Getting there: The Ernest Coe Visitor Center at the eastern section of the park is about 50 southwest miles of Miami. The Gulf Coast Visitor Center in the northwestern section of the park is 25 miles south of Naples, FL.
When to visit: The Everglades has two seasons – Wet and Dry. The wet season runs from May through November and is typically hot and humid. With the warm, wet weather comes a plethora of pesky insects. Mosquitoes and biting flies can make your visit uncomfortable…however, during this season, the crowds will be at their lowest!
The winter dry season (December thru April) is the best time to visit the park and observe the diverse collection of wildlife this park was established to protect. Bothersome insects like mosquitoes and biting flies prefer the moist wet season so their presence is limited during this season.

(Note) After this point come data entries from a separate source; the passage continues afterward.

(* ===== verification/TableQuery.v ===== *)
(** * Filtering and sorting a list page (lib/table-query.ts) *)

From Stdlib Require Import Lia.
From S2P Require Import Prelude JsString JsValue JsSort.

(** [String(field)] of a number. *)
Class NumberText := { number_text : num -> jstring }.

Definition pickSort (raw : option jstring) (allowed : list jstring) (fallback : jstring)
    : jstring :=
  match raw with
  | Some r => if existsb (jeqb r) allowed then r else fallback
  | None => fallback
  end.

(** [string | number | null | undefined]. *)
Inductive table_field :=
  | FText (s : jstring)
  | FNumber (n : num)
  | FMissing.

Section Filter.
Context `{CaseMapping} `{NumberText}.

Definition needleOf (raw : option jstring) : jstring :=
  toLowerCase (trim (default_to [] raw)).

Definition field_text (field : table_field) : option jstring :=
  match field with
  | FText s => Some s
  | FNumber n => Some (number_text n)
  | FMissing => None
  end.

Definition matches (needle : jstring) (fields : list table_field) : bool :=
  if jeqb needle [] then true
  else existsb (fun field =>
         match field_text field with
         | Some s => includes (toLowerCase s) needle
         | None => false
         end) fields.
End Filter.

Definition biggestFirst : comparator (option Z) := fun left right =>
  match left, right with
  | None, None => 0
  | None, Some _ => 1
  | Some _, None => -1
  | Some a, Some b => b - a
  end%Z.

(** The comparator [by(...comparisons)]. *)
Fixpoint by_ {A} (comparisons : list (comparator A)) : comparator A := fun left right =>
  match comparisons with
  | [] => 0%Z
  | compare :: comparisons =>
      if (compare left right =? 0)%Z then by_ comparisons left right else compare left right
  end.

Definition alphabetical `{Collation} : comparator jstring := fun left right =>
  localeCompare left right.

Inductive EmptyKind := EmptyNone | EmptyNoMatch.

Definition emptyKind (total shown : nat) (needle : jstring) : option EmptyKind :=
  if (total =? 0)%nat then Some EmptyNone
  else if (shown =? 0)%nat then (if jeqb needle [] then Some EmptyNone else Some EmptyNoMatch)
  else None.

(** No query is the empty needle. *)
Lemma needleOf_none `{CaseMapping} : needleOf None = [].
Proof. unfold needleOf. cbn. by rewrite toLowerCase_latin1 by constructor. Qed.

(** ** The comparators are orders *)

#[export] Instance biggestFirst_consistent : Consistent biggestFirst.
Proof.
  split.
  - intros [a|]; cbn; lia.
  - intros [a|] [b|]; cbn; lia.
  - intros [a|] [b|] [c|]; cbn; lia.
Qed.

Lemma by_consistent {A} (cs : list (comparator A)) : Forall Consistent cs -> Consistent (by_ cs).
Proof.
  induction 1 as [|c cs Hc _ IH].
  - split; cbn; intros; lia.
  - exact (cmp_then_consistent c (by_ cs) Hc IH).
Qed.

Lemma by_zero {A} (cs : list (comparator A)) a b :
  by_ cs a b = 0%Z <-> forall c, c ∈ cs -> c a b = 0%Z.
Proof.
  induction cs as [|c cs IH]; cbn.
  - split; [|done]. by intros _ c ?%not_elem_of_nil.
  - setoid_rewrite elem_of_cons. destruct (Z.eqb_spec (c a b) 0); naive_solver.
Qed.

(** A list page keeps its order between two polls: sorted by any list of
    comparisons one of which tells different rows apart, the rows come out
    the same whatever order the gateway sent them in. *)
Theorem by_order_independent {A} (cs : list (comparator A)) (l1 l2 : list A) :
  Forall Consistent cs ->
  (exists c, c ∈ cs /\ forall a b, c a b = 0%Z -> a = b) ->
  l1 ≡ₚ l2 ->
  sort (by_ cs) l1 = sort (by_ cs) l2.
Proof.
  intros Hc (c & Hin & Hsep) Hp. pose proof (by_consistent cs Hc) as Hb.
  assert (AntiSymm (=) (cmp_le (by_ cs))).
  { intros a b Hab Hba. unfold cmp_le in *. apply Hsep.
    assert (Hz : by_ cs a b = 0%Z) by (pose proof (cmp_antisym (cmp := by_ cs) a b); lia).
    rewrite by_zero in Hz. auto. }
  apply (StronglySorted_unique (cmp_le (by_ cs))); [apply sort_sorted, Hb..|].
  by rewrite !sort_perm.
Qed.

Lemma by_order_independent_witness :
  let key : comparator (option Z * Z) := by_ [cmp_on fst biggestFirst; cmp_on snd cmp_asc] in
  sort (by_ [key]) [(Some 1, 7); (None, 3); (Some 1, 2)]%Z
  = sort (by_ [key]) [(None, 3); (Some 1, 2); (Some 1, 7)]%Z.
Proof.
  intros key. apply (by_order_independent [key]).
  - apply Forall_cons; split; [|constructor]. apply by_consistent.
    apply Forall_cons; split; [apply _|]. apply Forall_cons; split; [apply _|constructor].
  - exists key. split; [left|]. intros [a b] [a' b'] Hk.
    assert (Hc : forall c, c ∈ [cmp_on fst biggestFirst; cmp_on snd cmp_asc] -> c (a, b) (a', b') = 0%Z)
      by (by apply by_zero).
    assert (Ha : cmp_on fst biggestFirst (a, b) (a', b') = 0%Z) by (apply Hc; left).
    assert (Hb : cmp_on snd cmp_asc (a, b) (a', b') = 0%Z) by (apply Hc; right; left).
    unfold cmp_on, cmp_asc in Hb. cbn in Hb. unfold cmp_on in Ha. cbn in Ha.
    destruct a, a'; cbn in Ha; try done; repeat f_equal; lia.
  - apply (Permutation_cons_append [_; _]).
Defined.

(** ** Missing readings *)

Section Missing.
Context {A : Type} (reading : A -> option Z).
Abbreviation missing := (fun a => bool_decide (reading a = None)).
Abbreviation by_reading := (cmp_on reading biggestFirst).

Lemma missing_stable l :
  List.filter missing (sort by_reading l) = List.filter missing l.
Proof.
  destruct (List.filter missing l) as [|e rest] eqn:E.
  - destruct (List.filter missing (sort by_reading l)) as [|x xs] eqn:Ex; [done|].
    assert (Hx : x ∈ List.filter missing (sort by_reading l)) by (rewrite Ex; left).
    apply elem_of_filter_bool in Hx as [Hx Hm]. apply elem_of_sort in Hx.
    assert (Hl : x ∈ List.filter missing l) by (by apply elem_of_filter_bool).
    rewrite E in Hl. by apply not_elem_of_nil in Hl.
  - assert (He : reading e = None).
    { assert (Hin : e ∈ List.filter missing l) by (rewrite E; left).
      apply elem_of_filter_bool in Hin as [_ Hin]. by apply bool_decide_eq_true in Hin. }
    rewrite <-E. assert (Hf : forall k, List.filter missing k = List.filter (same by_reading e) k).
    { intros k. apply filter_ext. intros a. unfold same, cmp_on. rewrite He.
      by destruct (reading a). }
    rewrite !Hf. apply sort_stable, _.
Qed.

(** Once a row without a reading is met, only such rows follow. *)
Lemma missing_tail s :
  StronglySorted (cmp_le by_reading) s ->
  s = List.filter (fun a => negb (missing a)) s ++ List.filter missing s.
Proof.
  induction 1 as [|a s Hs IH Ha]; [done|]. cbn. case_bool_decide as Hr; cbn.
  - assert (Hall : forall b, b ∈ s -> reading b = None).
    { intros b Hb. rewrite Forall_forall in Ha. specialize (Ha b Hb).
      unfold cmp_le, cmp_on in Ha. rewrite Hr in Ha. by destruct (reading b). }
    assert (Hn : List.filter (fun a => negb (missing a)) s = []).
    { clear -Hall. induction s as [|b s IH]; [done|]. cbn.
      rewrite bool_decide_eq_true_2 by (apply Hall; left). cbn. apply IH.
      intros c Hc. apply Hall. by right. }
    rewrite Hn in *. cbn in *. by f_equal.
  - by f_equal.
Qed.
End Missing.

(** Missing readings sort last and say nothing else: a list sorted by a
    reading, largest first, is the measured rows in falling order followed by
    the rows without a reading in the order they came in. *)
Theorem biggestFirst_missing_last {A} (reading : A -> option Z) (l : list A) :
  exists measured : list A,
    sort (cmp_on reading biggestFirst) l
      = measured ++ List.filter (fun a => bool_decide (reading a = None)) l /\
    measured ≡ₚ List.filter (fun a => negb (bool_decide (reading a = None))) l /\
    StronglySorted (fun a b => exists x y, reading a = Some x /\ reading b = Some y /\ (y <= x)%Z)
      measured.
Proof.
  set (cmp := cmp_on reading biggestFirst).
  set (measured := List.filter (fun a => negb (bool_decide (reading a = None)))).
  pose proof (sort_sorted cmp l) as Hs.
  exists (measured (sort cmp l)). split_and!.
  - rewrite <-(missing_stable reading l). by apply missing_tail.
  - unfold measured. by rewrite sort_perm.
  - induction Hs as [|a s Hs IH Ha]; [constructor|]. cbn. case_bool_decide as Hr; [done|].
    cbn. constructor; [done|]. apply Forall_forall. intros b [Hb Hn]%elem_of_filter_bool.
    apply negb_true_iff, bool_decide_eq_false in Hn. rewrite Forall_forall in Ha.
    specialize (Ha b Hb). unfold cmp_le, cmp, cmp_on in Ha.
    destruct (reading a) as [x|], (reading b) as [y|]; try done. exists x, y.
    split_and!; [done..|]. cbn in Ha. lia.
Qed.

(** A filter that matched nothing is not an empty list: the page says
    nothing was recorded exactly when there are no rows, says nothing matched
    exactly when there are rows and none of them does, and draws the table
    otherwise. *)
Theorem emptyKind_honest `{CaseMapping} `{NumberText} {A} (fields : A -> list table_field)
    (rows : list A) (needle : jstring) :
  let shown := List.filter (fun row => matches needle (fields row)) rows in
  match emptyKind (length rows) (length shown) needle with
  | Some EmptyNone => rows = []
  | Some EmptyNoMatch =>
      rows <> [] /\ needle <> [] /\ forall row, row ∈ rows -> matches needle (fields row) = false
  | None => shown <> []
  end.
Proof.
  intros shown. unfold emptyKind. destruct rows as [|r rows]; [done|].
  set (all := r :: rows) in *. assert (Hall : all <> []) by done. cbn [length Nat.eqb].
  change (length all =? 0)%nat with false.
  destruct (Nat.eqb_spec (length shown) 0) as [E|E].
  - apply length_zero_iff_nil in E.
    assert (Hno : forall row, row ∈ all -> matches needle (fields row) = false).
    { intros row Hrow. apply not_true_iff_false. intros Hm.
      assert (Hin : row ∈ shown) by (by apply elem_of_filter_bool).
      rewrite E in Hin. by apply not_elem_of_nil in Hin. }
    destruct (jeqb needle []) eqn:En; [apply jeqb_eq in En|apply jeqb_neq in En]; [|done].
    subst needle. specialize (Hno r ltac:(left)). done.
  - intros Hs. rewrite Hs in E. done.
Qed.

(** ** A list page

    What every list page draws: the rows that match the needle, sorted. *)

Section ListPage.
Context `{CaseMapping} `{NumberText} {A : Type}.
Context (fields : A -> list table_field) (order : comparator A).

Definition shown_rows (needle : jstring) (rows : list A) : list A :=
  sort order (List.filter (fun row => matches needle (fields row)) rows).

(** A blank search box is not a filter. *)
Lemma shown_rows_blank rows : shown_rows [] rows = sort order rows.
Proof.
  unfold shown_rows. rewrite List.forallb_filter_id; [done|]. by induction rows.
Qed.

Context `{!Consistent order}.

Lemma elem_of_shown needle rows row :
  row ∈ shown_rows needle rows <-> row ∈ rows /\ matches needle (fields row) = true.
Proof. unfold shown_rows. by rewrite elem_of_sort, elem_of_filter_bool. Qed.

(** The list is exactly what matches, in order; and each of its three empty
    states is what it says. *)
Lemma shown_rows_spec needle rows :
  StronglySorted (cmp_le order) (shown_rows needle rows)
  /\ shown_rows needle rows ≡ₚ List.filter (fun row => matches needle (fields row)) rows
  /\ match emptyKind (length rows) (length (shown_rows needle rows)) needle with
     | Some EmptyNone => rows = []
     | Some EmptyNoMatch => rows <> [] /\ needle <> [] /\ shown_rows needle rows = []
     | None => shown_rows needle rows <> []
     end.
Proof.
  split_and!; [apply sort_sorted, _|apply sort_perm|].
  pose proof (emptyKind_honest fields rows needle) as Hk. cbn zeta in Hk.
  unfold shown_rows. rewrite sort_length.
  destruct (emptyKind _ _ _) as [[]|]; [done| |by rewrite sort_nil].
  destruct Hk as (Hr & Hn & Hno). split_and!; [done..|]. apply sort_nil.
  destruct (List.filter _ rows) as [|r l] eqn:E; [done|].
  assert (Hin : r ∈ List.filter (fun row => matches needle (fields row)) rows) by (rewrite E; left).
  apply elem_of_filter_bool in Hin as [Hin Hm]. by rewrite (Hno r Hin) in Hm.
Qed.

(** And it does not depend on the order the gateway sent its rows in, when
    the page's comparison tells them apart. *)
Lemma shown_rows_arrival needle rows rows' :
  rows ≡ₚ rows' -> (forall a b, a ∈ rows -> b ∈ rows -> order a b = 0%Z -> a = b) ->
  shown_rows needle rows = shown_rows needle rows'.
Proof.
  intros Hp Hsep. apply sort_arrival; [done|by rewrite Hp|].
  intros a b [Ha _]%elem_of_filter_bool [Hb _]%elem_of_filter_bool. by apply Hsep.
Qed.
End ListPage.

(** The first comparison of a page that sorts by choice. *)
Definition when {A} (chosen : bool) (cmp : comparator A) : comparator A :=
  fun left right => if chosen then cmp left right else 0%Z.
#[export] Instance when_consistent {A} chosen (cmp : comparator A) :
  Consistent cmp -> Consistent (when chosen cmp).
Proof.
  intros Hc. destruct chosen; [done|]. split; intros; unfold when; lia.
Qed.

(** The first comparison that is in force decides. *)
Lemma by_first {A} (cmp : comparator A) cs a b : cmp_le (by_ (cmp :: cs)) a b -> (cmp a b <= 0)%Z.
Proof. unfold cmp_le. cbn. destruct (Z.eqb_spec (cmp a b) 0); lia. Qed.
Lemma by_skip {A} (cmp : comparator A) cs a b :
  cmp a b = 0%Z -> cmp_le (by_ (cmp :: cs)) a b -> cmp_le (by_ cs) a b.
Proof. unfold cmp_le. cbn. by intros ->. Qed.

Lemma biggest_missing {A} (reading : A -> option Z) a b :
  (cmp_on reading biggestFirst a b <= 0)%Z -> reading a = None -> reading b = None.
Proof. unfold cmp_on. intros Hle Ha. rewrite Ha in Hle. by destruct (reading b). Qed.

What to do: When you get there, be prepared for gators, manatees, and flocks of wading birds. For a real adventure, join a Ranger for a Slough Slog. This off-trail trek will have you knee deep sloshing through the Everglades as you explore the River of Grass and the hidden world of the Cypress Dome.
If slogging through the ‘glades doesn’t appeal to you, take a kayak or canoe and paddle your way through shallow grassy marshes or out and about Florida Bay. Paddle trips range from a couple of hours to several days…depending upon your spirit of adventure!
Hiking: The park has several easy trails for hiking. Unfortunately, the Long Pine Key Trail was closed due to a recent fire in the area. However, we did hike the Eco Pond Trail, the Anhinga and Gumbo Limbo Trails and the Pahayokee Overlook Trail.
Where to stay: There are no lodging facilities within the park with the exception of the two campgrounds and several backcountry sites accessed by canoe, kayak or motorboat. The two drive-in campgrounds are accessible from the Homestead entrance of the park: Long Pine Key Campground and Flamingo Campground. Both accommodate tents and RV's with a limited number of group sites.
For a more “wilderness” experience, Everglades offers a number of ground sites, beach sites, and elevated camping platforms (chickees) in various locations in the park. Most of these sites are accessible by canoe, kayak, or motorboat, although a few may be reached by hikers. A backcountry permit is required for all wilderness campsites and issued the day before or day of your trip.
Memorable moments: Experiencing first hand the incredible wildlife - baby manatee, alligators, crocodiles, colorful birds, turtles...oh my!
Trivia: Many believe the Everglades to be a swamp or marsh. In reality it is a slow flowing river!
Banner: Kayaking the Buttonwood Canal near the Flamingo Visitor Center.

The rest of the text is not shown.